• WORK REQUIRED: Return the run of lines below that opens with the line containing "assert (Hinv : StampsFresh" and closes with the line containing "apply nth_error_None in", keeping each one exact.

START RECORDED DATA

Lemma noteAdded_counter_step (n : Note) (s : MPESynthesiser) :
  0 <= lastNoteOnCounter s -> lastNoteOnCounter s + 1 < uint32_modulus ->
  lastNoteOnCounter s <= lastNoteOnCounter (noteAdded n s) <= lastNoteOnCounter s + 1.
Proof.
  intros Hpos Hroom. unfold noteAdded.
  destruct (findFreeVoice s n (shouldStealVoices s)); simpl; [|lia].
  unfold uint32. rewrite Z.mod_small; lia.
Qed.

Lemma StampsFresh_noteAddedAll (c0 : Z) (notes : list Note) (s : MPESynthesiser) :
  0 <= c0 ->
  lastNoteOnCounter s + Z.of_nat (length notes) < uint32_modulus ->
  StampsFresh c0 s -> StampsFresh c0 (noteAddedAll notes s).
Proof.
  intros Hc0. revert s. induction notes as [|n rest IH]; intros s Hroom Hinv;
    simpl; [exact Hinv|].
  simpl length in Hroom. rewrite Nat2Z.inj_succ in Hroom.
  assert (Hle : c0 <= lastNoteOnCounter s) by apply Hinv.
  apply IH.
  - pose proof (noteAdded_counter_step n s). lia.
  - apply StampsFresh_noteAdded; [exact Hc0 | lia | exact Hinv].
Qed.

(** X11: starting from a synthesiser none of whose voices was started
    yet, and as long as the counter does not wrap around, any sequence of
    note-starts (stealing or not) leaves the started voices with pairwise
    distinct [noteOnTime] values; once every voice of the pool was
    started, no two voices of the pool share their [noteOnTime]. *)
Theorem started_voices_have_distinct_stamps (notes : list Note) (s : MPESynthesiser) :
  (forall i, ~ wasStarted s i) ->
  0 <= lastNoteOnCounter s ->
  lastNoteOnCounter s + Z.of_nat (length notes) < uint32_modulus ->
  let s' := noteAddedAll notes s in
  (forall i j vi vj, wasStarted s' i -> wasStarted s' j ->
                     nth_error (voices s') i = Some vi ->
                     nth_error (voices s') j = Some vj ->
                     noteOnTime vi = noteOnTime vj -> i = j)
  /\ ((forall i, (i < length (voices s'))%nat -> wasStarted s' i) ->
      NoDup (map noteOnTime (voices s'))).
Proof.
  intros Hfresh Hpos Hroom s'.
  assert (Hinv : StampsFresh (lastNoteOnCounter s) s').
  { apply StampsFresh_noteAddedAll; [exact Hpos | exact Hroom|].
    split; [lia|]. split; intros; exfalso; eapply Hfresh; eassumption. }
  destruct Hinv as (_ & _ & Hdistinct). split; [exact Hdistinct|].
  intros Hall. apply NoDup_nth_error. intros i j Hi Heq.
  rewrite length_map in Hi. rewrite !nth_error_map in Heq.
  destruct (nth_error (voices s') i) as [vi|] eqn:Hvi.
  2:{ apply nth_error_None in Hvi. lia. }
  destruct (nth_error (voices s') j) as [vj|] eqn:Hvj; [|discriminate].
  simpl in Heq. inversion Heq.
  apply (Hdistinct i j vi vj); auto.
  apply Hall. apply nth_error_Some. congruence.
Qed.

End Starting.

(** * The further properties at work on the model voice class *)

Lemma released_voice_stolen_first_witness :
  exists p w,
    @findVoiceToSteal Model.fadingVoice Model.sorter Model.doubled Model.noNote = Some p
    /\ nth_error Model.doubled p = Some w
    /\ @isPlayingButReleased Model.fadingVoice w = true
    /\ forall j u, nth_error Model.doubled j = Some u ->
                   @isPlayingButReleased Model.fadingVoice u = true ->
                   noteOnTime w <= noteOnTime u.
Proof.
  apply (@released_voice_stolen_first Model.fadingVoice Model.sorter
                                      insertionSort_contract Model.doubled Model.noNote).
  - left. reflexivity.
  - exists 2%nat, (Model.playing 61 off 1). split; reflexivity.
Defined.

END RECORDED DATA

• RESULT OF THIS EXERCISE:
  assert (Hinv : StampsFresh (lastNoteOnCounter s) s').
  { apply StampsFresh_noteAddedAll; [exact Hpos | exact Hroom|].
    split; [lia|]. split; intros; exfalso; eapply Hfresh; eassumption. }
  destruct Hinv as (_ & _ & Hdistinct). split; [exact Hdistinct|].
  intros Hall. apply NoDup_nth_error. intros i j Hi Heq.
  rewrite length_map in Hi. rewrite !nth_error_map in Heq.
  destruct (nth_error (voices s') i) as [vi|] eqn:Hvi.
  2:{ apply nth_error_None in Hvi. lia. }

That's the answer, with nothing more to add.